(Stored items)
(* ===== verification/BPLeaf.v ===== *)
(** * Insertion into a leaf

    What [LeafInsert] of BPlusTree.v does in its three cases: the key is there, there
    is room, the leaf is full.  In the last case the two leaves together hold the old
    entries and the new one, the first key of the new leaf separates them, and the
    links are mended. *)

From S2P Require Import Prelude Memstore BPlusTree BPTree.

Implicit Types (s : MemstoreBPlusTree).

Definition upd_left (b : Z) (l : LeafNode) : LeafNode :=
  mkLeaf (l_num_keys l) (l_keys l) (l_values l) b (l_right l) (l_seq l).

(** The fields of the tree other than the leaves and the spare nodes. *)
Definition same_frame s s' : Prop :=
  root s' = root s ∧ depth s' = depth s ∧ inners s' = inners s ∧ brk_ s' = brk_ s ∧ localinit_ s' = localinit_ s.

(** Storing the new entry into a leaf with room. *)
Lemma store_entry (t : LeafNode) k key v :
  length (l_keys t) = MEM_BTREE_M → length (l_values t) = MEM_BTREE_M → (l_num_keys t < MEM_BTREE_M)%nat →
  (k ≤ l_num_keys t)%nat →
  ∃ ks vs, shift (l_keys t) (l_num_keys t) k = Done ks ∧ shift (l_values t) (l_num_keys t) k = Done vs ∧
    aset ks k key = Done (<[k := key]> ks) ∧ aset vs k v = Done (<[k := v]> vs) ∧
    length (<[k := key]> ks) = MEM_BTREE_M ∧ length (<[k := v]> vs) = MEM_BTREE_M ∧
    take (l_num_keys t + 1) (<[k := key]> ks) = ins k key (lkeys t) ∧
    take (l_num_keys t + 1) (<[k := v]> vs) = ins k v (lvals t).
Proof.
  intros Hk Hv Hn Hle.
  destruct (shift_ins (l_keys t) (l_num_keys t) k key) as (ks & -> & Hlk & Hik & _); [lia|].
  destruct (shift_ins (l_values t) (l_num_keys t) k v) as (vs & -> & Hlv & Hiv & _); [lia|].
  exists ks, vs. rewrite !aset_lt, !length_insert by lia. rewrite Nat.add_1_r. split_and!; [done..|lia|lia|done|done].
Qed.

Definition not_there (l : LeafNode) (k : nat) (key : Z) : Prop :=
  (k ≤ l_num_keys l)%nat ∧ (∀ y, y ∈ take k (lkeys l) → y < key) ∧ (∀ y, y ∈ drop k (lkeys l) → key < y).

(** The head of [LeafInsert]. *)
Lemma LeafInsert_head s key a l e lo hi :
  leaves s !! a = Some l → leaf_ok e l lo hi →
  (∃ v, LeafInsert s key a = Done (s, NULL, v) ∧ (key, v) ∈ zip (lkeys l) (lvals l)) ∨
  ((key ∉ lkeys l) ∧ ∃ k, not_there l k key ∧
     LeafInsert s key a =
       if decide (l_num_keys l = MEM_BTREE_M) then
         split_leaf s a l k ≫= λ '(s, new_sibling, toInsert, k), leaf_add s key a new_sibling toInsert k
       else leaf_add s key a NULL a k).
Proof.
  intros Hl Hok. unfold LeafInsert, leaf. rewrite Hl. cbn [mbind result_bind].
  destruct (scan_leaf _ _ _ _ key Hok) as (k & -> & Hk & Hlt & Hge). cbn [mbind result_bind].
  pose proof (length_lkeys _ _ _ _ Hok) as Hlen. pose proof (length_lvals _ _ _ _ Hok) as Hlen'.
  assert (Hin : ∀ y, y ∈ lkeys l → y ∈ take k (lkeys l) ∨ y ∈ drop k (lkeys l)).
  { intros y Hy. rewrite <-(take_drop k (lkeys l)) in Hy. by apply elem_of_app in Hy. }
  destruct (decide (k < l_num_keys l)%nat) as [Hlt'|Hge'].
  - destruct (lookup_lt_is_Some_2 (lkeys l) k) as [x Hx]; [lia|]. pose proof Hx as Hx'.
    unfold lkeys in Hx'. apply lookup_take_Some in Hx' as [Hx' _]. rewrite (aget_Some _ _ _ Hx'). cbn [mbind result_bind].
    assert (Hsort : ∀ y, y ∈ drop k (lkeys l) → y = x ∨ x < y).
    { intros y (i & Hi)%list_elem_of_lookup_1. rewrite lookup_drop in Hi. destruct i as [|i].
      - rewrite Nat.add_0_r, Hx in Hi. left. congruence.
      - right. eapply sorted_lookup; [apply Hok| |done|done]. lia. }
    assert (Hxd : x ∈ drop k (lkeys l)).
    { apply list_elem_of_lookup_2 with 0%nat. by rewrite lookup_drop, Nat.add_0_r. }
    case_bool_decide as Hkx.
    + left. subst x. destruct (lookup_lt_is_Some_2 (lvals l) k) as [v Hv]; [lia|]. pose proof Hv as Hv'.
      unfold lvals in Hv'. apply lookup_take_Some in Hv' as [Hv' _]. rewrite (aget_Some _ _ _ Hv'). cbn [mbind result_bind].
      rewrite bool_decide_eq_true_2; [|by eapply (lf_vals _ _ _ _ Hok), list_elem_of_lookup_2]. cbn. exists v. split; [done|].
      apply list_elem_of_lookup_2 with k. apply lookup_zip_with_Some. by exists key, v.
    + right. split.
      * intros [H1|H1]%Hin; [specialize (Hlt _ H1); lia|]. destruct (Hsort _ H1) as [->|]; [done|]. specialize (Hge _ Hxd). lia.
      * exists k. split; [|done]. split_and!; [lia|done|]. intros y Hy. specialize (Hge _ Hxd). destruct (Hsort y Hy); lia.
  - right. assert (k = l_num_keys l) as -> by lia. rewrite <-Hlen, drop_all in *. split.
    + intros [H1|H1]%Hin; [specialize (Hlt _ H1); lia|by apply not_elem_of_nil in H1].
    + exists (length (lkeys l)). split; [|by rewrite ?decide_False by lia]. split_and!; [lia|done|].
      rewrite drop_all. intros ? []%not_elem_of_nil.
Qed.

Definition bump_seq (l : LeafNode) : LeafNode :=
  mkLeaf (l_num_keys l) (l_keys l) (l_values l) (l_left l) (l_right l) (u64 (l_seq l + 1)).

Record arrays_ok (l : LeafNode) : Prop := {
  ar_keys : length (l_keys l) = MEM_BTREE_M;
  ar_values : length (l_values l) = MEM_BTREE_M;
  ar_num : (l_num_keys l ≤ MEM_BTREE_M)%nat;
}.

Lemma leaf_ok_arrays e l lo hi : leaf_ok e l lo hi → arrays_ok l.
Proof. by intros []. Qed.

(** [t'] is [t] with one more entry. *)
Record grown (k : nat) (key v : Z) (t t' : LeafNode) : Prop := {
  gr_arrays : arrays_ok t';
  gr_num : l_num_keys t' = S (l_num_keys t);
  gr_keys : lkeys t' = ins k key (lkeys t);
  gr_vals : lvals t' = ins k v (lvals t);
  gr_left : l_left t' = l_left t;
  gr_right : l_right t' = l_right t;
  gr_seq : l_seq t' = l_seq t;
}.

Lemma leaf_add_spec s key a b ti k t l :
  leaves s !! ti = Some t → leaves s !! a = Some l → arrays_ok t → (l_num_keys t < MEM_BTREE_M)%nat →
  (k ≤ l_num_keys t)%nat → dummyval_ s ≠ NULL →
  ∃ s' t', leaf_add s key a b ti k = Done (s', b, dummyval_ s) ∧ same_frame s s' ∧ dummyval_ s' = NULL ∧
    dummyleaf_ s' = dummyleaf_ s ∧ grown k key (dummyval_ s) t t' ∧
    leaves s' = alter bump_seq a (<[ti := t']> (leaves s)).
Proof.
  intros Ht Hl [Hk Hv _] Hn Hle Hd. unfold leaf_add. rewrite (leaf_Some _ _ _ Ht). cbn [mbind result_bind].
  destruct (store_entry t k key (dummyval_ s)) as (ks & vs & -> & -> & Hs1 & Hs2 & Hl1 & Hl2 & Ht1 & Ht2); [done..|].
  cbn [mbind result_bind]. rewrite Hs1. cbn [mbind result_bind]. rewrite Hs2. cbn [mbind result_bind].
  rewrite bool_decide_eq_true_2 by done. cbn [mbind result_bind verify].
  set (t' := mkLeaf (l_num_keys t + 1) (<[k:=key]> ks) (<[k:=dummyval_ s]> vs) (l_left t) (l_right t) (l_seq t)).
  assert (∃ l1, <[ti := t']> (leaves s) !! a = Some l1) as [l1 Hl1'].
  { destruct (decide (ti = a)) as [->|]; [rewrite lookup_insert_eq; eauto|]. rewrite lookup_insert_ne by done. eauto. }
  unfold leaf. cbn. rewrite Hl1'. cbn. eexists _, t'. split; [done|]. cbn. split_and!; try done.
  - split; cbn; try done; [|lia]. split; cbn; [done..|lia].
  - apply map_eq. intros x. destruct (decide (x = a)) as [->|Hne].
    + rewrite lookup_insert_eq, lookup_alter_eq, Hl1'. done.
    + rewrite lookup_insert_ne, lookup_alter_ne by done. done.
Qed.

» **Work instructions**: Copy the records above exactly, beginning at the line that contains "(k ≤ l_num_keys t)%nat → dummyval_" and stopping after the line that contains "intros Ht Hl".

» **The completed task**:
  (k ≤ l_num_keys t)%nat → dummyval_ s ≠ NULL →
  ∃ s' t', leaf_add s key a b ti k = Done (s', b, dummyval_ s) ∧ same_frame s s' ∧ dummyval_ s' = NULL ∧
    dummyleaf_ s' = dummyleaf_ s ∧ grown k key (dummyval_ s) t t' ∧
    leaves s' = alter bump_seq a (<[ti := t']> (leaves s)).
Proof.
  intros Ht Hl [Hk Hv _] Hn Hle Hd. unfold leaf_add. rewrite (leaf_Some _ _ _ Ht). cbn [mbind result_bind].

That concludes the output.